> _Problem to work on_:
The answer must be every line of the records below that contains the word "rewrite".
------ Information
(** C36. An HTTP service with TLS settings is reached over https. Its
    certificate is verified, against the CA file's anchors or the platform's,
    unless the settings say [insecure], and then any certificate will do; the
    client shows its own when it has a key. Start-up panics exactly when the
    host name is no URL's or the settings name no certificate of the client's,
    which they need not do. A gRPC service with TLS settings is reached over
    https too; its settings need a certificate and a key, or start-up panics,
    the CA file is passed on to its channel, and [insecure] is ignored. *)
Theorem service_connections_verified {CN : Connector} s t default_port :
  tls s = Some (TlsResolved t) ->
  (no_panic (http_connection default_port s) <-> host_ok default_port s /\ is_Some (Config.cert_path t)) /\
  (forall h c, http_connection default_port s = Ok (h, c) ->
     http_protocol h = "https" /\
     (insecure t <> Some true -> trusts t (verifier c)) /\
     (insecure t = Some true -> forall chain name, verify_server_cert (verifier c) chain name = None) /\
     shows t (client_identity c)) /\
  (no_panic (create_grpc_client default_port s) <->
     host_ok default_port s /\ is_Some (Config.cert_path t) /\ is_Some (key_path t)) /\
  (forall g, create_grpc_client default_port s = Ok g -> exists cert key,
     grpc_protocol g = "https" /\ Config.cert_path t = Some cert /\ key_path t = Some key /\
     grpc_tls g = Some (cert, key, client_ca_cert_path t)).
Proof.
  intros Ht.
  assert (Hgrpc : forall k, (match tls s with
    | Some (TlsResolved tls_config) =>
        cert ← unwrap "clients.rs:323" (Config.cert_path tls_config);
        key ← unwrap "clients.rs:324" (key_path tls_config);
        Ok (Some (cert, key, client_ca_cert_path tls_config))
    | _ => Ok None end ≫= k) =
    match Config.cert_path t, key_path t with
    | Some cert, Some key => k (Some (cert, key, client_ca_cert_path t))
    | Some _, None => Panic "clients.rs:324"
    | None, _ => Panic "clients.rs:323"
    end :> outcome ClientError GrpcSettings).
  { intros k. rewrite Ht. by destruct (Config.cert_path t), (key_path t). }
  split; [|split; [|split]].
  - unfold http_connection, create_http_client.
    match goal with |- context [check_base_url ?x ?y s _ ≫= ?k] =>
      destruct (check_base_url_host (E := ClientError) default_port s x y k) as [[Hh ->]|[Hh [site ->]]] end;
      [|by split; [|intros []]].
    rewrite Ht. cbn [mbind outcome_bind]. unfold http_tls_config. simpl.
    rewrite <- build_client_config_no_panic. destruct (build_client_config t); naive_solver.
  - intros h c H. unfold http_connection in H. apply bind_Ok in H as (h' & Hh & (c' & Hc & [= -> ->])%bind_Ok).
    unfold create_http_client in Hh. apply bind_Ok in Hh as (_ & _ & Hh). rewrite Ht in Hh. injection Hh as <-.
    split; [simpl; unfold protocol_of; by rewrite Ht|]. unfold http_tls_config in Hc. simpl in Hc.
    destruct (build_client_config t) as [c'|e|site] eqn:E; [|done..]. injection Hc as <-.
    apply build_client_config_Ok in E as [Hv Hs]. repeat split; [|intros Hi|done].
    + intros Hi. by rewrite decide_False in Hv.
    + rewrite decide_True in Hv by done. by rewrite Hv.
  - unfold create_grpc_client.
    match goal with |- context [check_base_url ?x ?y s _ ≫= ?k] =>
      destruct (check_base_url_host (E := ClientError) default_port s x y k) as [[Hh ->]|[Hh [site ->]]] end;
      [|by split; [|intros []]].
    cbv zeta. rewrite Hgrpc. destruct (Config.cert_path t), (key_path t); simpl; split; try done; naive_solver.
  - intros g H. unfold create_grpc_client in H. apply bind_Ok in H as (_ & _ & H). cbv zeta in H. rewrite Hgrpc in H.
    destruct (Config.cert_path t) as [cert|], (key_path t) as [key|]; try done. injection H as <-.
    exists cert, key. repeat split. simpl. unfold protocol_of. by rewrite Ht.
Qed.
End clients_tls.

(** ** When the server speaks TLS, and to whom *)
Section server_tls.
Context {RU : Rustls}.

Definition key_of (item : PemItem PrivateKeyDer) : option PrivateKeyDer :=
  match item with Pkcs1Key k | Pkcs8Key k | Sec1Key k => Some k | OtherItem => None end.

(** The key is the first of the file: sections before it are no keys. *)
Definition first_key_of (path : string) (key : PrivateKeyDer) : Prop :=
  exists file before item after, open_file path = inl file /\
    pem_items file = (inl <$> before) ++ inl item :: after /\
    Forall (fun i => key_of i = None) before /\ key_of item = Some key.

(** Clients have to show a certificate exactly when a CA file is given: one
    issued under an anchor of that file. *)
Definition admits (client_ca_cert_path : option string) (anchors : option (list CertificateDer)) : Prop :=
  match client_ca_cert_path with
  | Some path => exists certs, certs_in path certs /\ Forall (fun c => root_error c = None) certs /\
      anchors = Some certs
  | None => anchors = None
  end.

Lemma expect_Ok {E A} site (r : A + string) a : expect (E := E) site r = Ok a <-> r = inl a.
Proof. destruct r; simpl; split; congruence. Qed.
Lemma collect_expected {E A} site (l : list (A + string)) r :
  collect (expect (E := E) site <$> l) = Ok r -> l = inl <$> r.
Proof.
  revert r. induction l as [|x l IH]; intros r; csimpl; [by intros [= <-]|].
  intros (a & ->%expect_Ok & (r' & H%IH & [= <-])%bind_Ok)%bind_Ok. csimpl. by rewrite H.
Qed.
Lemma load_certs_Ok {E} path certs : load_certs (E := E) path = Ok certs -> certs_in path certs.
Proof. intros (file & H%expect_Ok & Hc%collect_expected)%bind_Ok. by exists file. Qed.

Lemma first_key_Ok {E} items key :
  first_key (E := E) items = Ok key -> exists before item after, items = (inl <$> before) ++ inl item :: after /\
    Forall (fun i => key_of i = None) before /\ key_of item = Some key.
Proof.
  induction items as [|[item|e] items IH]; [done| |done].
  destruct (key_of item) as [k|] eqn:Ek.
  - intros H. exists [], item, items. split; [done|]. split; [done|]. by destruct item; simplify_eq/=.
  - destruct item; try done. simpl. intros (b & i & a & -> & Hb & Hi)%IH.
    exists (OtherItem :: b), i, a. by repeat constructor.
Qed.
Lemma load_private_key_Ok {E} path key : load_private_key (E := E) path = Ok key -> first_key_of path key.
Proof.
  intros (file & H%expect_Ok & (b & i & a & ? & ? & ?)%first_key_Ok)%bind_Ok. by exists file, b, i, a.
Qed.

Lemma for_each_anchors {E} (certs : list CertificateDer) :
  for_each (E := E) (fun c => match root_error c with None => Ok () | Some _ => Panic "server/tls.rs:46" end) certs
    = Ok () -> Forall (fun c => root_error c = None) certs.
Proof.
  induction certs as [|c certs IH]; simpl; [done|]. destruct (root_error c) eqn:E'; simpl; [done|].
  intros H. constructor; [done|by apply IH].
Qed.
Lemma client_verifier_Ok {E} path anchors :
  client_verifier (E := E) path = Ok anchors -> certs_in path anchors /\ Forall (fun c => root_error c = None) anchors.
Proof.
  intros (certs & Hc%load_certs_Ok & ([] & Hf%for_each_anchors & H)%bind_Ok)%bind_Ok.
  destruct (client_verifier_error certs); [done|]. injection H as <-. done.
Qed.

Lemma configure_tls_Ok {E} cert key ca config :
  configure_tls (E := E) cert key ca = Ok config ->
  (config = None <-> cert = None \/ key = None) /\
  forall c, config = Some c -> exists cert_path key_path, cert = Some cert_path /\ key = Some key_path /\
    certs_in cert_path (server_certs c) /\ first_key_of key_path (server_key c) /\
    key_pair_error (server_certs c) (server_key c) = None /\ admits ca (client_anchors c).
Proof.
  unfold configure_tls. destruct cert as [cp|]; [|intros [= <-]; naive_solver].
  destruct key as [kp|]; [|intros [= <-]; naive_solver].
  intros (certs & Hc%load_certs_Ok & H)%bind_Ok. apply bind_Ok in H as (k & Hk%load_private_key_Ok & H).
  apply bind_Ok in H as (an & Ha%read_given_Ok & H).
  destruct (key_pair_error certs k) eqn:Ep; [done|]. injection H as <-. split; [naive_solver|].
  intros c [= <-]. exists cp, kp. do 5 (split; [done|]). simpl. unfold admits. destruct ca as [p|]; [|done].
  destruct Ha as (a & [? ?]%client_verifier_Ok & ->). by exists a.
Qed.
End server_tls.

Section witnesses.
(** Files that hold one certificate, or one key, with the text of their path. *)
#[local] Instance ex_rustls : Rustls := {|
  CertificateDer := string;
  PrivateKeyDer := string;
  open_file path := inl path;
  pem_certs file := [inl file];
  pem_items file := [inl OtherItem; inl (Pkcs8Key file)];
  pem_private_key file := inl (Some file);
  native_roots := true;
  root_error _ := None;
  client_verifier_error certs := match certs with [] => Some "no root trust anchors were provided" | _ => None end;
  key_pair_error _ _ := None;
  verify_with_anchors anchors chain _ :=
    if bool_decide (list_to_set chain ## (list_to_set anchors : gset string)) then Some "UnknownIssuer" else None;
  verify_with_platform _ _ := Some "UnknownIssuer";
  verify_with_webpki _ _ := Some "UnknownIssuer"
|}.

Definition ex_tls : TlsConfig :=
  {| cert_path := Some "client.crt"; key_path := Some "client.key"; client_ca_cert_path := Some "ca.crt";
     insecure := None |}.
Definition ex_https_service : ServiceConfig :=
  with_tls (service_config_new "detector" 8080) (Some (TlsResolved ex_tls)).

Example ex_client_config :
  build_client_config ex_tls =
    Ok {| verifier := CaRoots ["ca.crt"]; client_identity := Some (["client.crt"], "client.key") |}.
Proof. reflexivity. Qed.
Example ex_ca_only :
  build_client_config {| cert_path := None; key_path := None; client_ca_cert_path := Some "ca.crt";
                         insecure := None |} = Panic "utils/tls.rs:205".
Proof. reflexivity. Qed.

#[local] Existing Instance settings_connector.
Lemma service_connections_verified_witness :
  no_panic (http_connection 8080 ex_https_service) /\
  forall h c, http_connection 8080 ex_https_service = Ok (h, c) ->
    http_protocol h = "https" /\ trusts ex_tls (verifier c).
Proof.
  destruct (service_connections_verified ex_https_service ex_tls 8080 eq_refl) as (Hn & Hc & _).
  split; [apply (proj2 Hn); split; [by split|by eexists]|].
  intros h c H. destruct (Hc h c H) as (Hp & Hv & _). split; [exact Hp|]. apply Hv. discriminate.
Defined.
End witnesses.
------------
> _Result_:
  { intros k. rewrite Ht. by destruct (Config.cert_path t), (key_path t). }
    rewrite Ht. cbn [mbind outcome_bind]. unfold http_tls_config. simpl.
    rewrite <- build_client_config_no_panic. destruct (build_client_config t); naive_solver.
    unfold create_http_client in Hh. apply bind_Ok in Hh as (_ & _ & Hh). rewrite Ht in Hh. injection Hh as <-.
    split; [simpl; unfold protocol_of; by rewrite Ht|]. unfold http_tls_config in Hc. simpl in Hc.
    + intros Hi. by rewrite decide_False in Hv.
    + rewrite decide_True in Hv by done. by rewrite Hv.
    cbv zeta. rewrite Hgrpc. destruct (Config.cert_path t), (key_path t); simpl; split; try done; naive_solver.
  - intros g H. unfold create_grpc_client in H. apply bind_Ok in H as (_ & _ & H). cbv zeta in H. rewrite Hgrpc in H.
    exists cert, key. repeat split. simpl. unfold protocol_of. by rewrite Ht.
  intros (a & ->%expect_Ok & (r' & H%IH & [= <-])%bind_Ok)%bind_Ok. csimpl. by rewrite H.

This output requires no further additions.